### Data shown
(** C7 (amended): for an actor who is neither owner nor assignee, the first
    share entry of the actor decides: with permission [p] in it the actor
    is granted exactly the permissions of rank at most [rank p], whatever
    later entries say; without a share entry every permission is
    refused. *)
Theorem hasAccess_first_share_rank (t : Task) (a : UserId) :
  task_owner t <> a -> ~ is_assignee t a ->
  (forall sh required,
     first_share t a sh ->
     (hasAccess t a required = true <-> rank required <= rank (share_permission sh)))
  /\ (~ is_shared t a -> forall required, hasAccess t a required = false).
Proof.
  intros Ho Ha. split.
  - intros sh required Hf. rewrite hasAccess_shared by done.
    rewrite (find_first_share _ _ _ Hf). apply bool_decide_eq_true.
  - intros Hs required. rewrite hasAccess_shared by done.
    apply find_share_None in Hs. by rewrite Hs.
Qed.

Lemma hasAccess_first_share_rank_witness :
  (hasAccess twice_shared_task "u2" View = true <-> rank View <= rank View)
  /\ (hasAccess twice_shared_task "u2" Admin = true <-> rank Admin <= rank View)
  /\ hasAccess twice_shared_task "u3" View = false.
Proof.
  assert (Hna : forall u, ~ is_assignee twice_shared_task u).
  { intros u (a & Hin & _). by apply elem_of_nil in Hin. }
  assert (Hf : first_share twice_shared_task "u2" (mkShare "u2" View "u1")).
  { exists [], [mkShare "u2" Admin "u1"]. split; [done|]. split; [done|].
    intros x Hx. by apply elem_of_nil in Hx. }
  destruct (hasAccess_first_share_rank twice_shared_task "u2"
              ltac:(done) (Hna "u2")) as [Hfirst _].
  destruct (hasAccess_first_share_rank twice_shared_task "u3"
              ltac:(done) (Hna "u3")) as [_ Hnone].
  split; [|split].
  - apply (Hfirst _ View Hf).
  - apply (Hfirst _ Admin Hf).
  - apply Hnone.
    intros (sh & Hin & Hu). apply list_elem_of_In in Hin. simpl in Hin.
    destruct Hin as [<- | [<- | []]]; done.
Defined.
(** ** Rooms and emission *)

Lemma elem_of_List_filter {A} (f : A -> bool) (l : list A) (x : A) :
  x ∈ List.filter f l <-> x ∈ l /\ f x = true.
Proof. by rewrite !list_elem_of_In, filter_In. Qed.

Lemma elem_of_emit_room r st ev m e :
  (m, e) ∈ emit_room r st ev <-> m ∈ members r st /\ e = ev.
Proof.
  unfold emit_room. rewrite list_elem_of_fmap. split.
  - intros (x & Heq & Hx%elem_of_elements). by inversion Heq; subst.
  - intros [Hm ->]. exists m. by rewrite elem_of_elements.
Qed.

Lemma elem_of_emit_others s r st ev m e :
  (m, e) ∈ emit_others s r st ev <-> m ∈ members r st /\ m <> s /\ e = ev.
Proof.
  unfold emit_others. rewrite list_elem_of_fmap. split.
  - intros (x & Heq & Hx%elem_of_elements).
    inversion Heq; subst. set_solver.
  - intros (Hm & Hs & ->). exists m. rewrite elem_of_elements. set_solver.
Qed.

Lemma NoDup_emit_room r st ev : NoDup (emit_room r st ev).
Proof.
  unfold emit_room. apply NoDup_fmap_2; [|apply NoDup_elements].
  by intros x y [= ->].
Qed.

Lemma NoDup_emit_others s r st ev : NoDup (emit_others s r st ev).
Proof.
  unfold emit_others. apply NoDup_fmap_2; [|apply NoDup_elements].
  by intros x y [= ->].
Qed.

Lemma task_room_inj t1 t2 : task_room t1 = task_room t2 -> t1 = t2.
Proof. unfold task_room. apply (inj (String.app "task:")). Qed.

Lemma user_room_inj u1 u2 : user_room u1 = user_room u2 -> u1 = u2.
Proof. unfold user_room. apply (inj (String.app "user:")). Qed.

Lemma user_room_task_room u t : user_room u <> task_room t.
Proof. unfold user_room, task_room. intros H. cbv in H. discriminate H. Qed.

Lemma members_join s r st r' :
  members r' (join s r st) =
    if decide (r = r') then members r st ∪ {[s]} else members r' st.
Proof.
  unfold members, join. simpl. rewrite lookup_insert.
  by case_decide; subst.
Qed.

Lemma members_leave s r st r' :
  members r' (leave s r st) =
    if decide (r = r') then members r st ∖ {[s]} else members r' st.
Proof.
  unfold members at 1. unfold leave. simpl.
  destruct (decide (members r st ∖ {[s]} = ∅)) as [He|He].
  - rewrite lookup_delete. case_decide; subst; [by rewrite He|done].
  - rewrite lookup_insert. by case_decide; subst.
Qed.

Lemma members_leaveAll s st r :
  members r (leaveAll s st) = members r st ∖ {[s]}.
Proof.
  unfold members, leaveAll. simpl. rewrite map_lookup_filter, lookup_fmap.
  destruct (rooms st !! r) as [ms|]; simpl.
  - case_guard as Hg; simpl; [done|].
    by rewrite Hg.
  - set_solver.
Qed.

(** The join filter and [hasAccess] with ['view'] agree. *)
Lemma some_shared_true t u :
  some (fun sh => String.eqb (share_user sh) u) (task_sharedWith t) = true <->
  is_shared t u.
Proof.
  unfold some, is_shared. rewrite existsb_exists. split.
  - intros (a & Hin & Heq). exists a. split; [by apply list_elem_of_In|].
    by apply String.eqb_eq.
  - intros (a & Hin & Heq). exists a. split; [by apply list_elem_of_In|].
    by apply String.eqb_eq.
Qed.
(** Rounding a mantissa that is not negative gives a float that is not
    negative. *)
Lemma binary_round_aux_sign mx ex lx :
  0 <= mx -> positive_or_zero (binary_round_aux benchmark.float_prec benchmark.float_emax false mx ex lx).
Proof.
  intros Hm. unfold binary_round_aux.
  pose proof (shr_fexp_nonneg mx ex lx Hm) as H1.
  destruct (shr_fexp benchmark.float_prec benchmark.float_emax mx ex lx) as [mrs' e']. simpl in H1.
  pose proof (round_nearest_even_bounds (shr_m mrs') (loc_of_shr_record mrs')) as Hr.
  pose proof (shr_fexp_nonneg (round_nearest_even (shr_m mrs') (loc_of_shr_record mrs'))
                e' loc_Exact ltac:(lia)) as H2.
  destruct (shr_fexp benchmark.float_prec benchmark.float_emax _ e' loc_Exact) as [mrs'' e'']. simpl in H2.
  destruct (shr_m mrs'') as [|m|m]; [constructor| |lia].
  destruct (e'' <=? benchmark.float_emax - benchmark.float_prec); constructor.
Qed.
(* ===== verification/Text.v ===== *)
(** * internal/util/text.go: names, plurals and severities

    Strings are byte strings, as in Go. [SanitizeName] is the function every
    Kubernetes object the program emits is named through; its theorems give the
    shape of the result and its idempotence. *)

From Stdlib Require Import ZArith Lia String Ascii.
From stdpp Require Import base list strings.
From S2P Require Import Prelude.

Local Open Scope list_scope.

Abbreviation bytes := (list ascii).

Definition to_bytes (s : string) : bytes := list_ascii_of_string s.
Definition of_bytes (l : bytes) : string := string_of_list_ascii l.

Lemma of_to_bytes s : of_bytes (to_bytes s) = s.
Proof. apply string_of_list_ascii_of_string. Qed.

Lemma to_of_bytes l : to_bytes (of_bytes l) = l.
Proof. apply list_ascii_of_string_of_list_ascii. Qed.

Lemma to_bytes_app a b : to_bytes (a ++ b)%string = to_bytes a ++ to_bytes b.
Proof. unfold to_bytes. induction a; simpl; [done|]. by f_equal. Qed.

(** ** Plural and severities *)

Definition Plural (n : Z) : string := if (n =? 1)%Z then "" else "s".

Definition SeverityCritical : string := "critical".
Definition SeverityWarning : string := "warning".
Definition SeverityInfo : string := "info".

Definition SeverityRank (s : string) : nat :=
  if String.eqb s "critical" then 3
  else if String.eqb s "warning" then 2
  else if String.eqb s "info" then 1
  else 0.

Definition SeverityAtLeast (got want : string) : bool := SeverityRank want <=? SeverityRank got.

(** ** SanitizeName *)

Definition maxNameLen : nat := 253.
Definition unnamed : string := "unnamed".

Definition byte_in (lo hi : nat) (c : ascii) : bool :=
  (lo <=? nat_of_ascii c) && (nat_of_ascii c <=? hi).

### Your task
Reproduce verbatim only this range: the first line of the material through the line that contains "intros Ho Ha. split.", inclusive.

### Exercise response
(** C7 (amended): for an actor who is neither owner nor assignee, the first
    share entry of the actor decides: with permission [p] in it the actor
    is granted exactly the permissions of rank at most [rank p], whatever
    later entries say; without a share entry every permission is
    refused. *)
Theorem hasAccess_first_share_rank (t : Task) (a : UserId) :
  task_owner t <> a -> ~ is_assignee t a ->
  (forall sh required,
     first_share t a sh ->
     (hasAccess t a required = true <-> rank required <= rank (share_permission sh)))
  /\ (~ is_shared t a -> forall required, hasAccess t a required = false).
Proof.
  intros Ho Ha. split.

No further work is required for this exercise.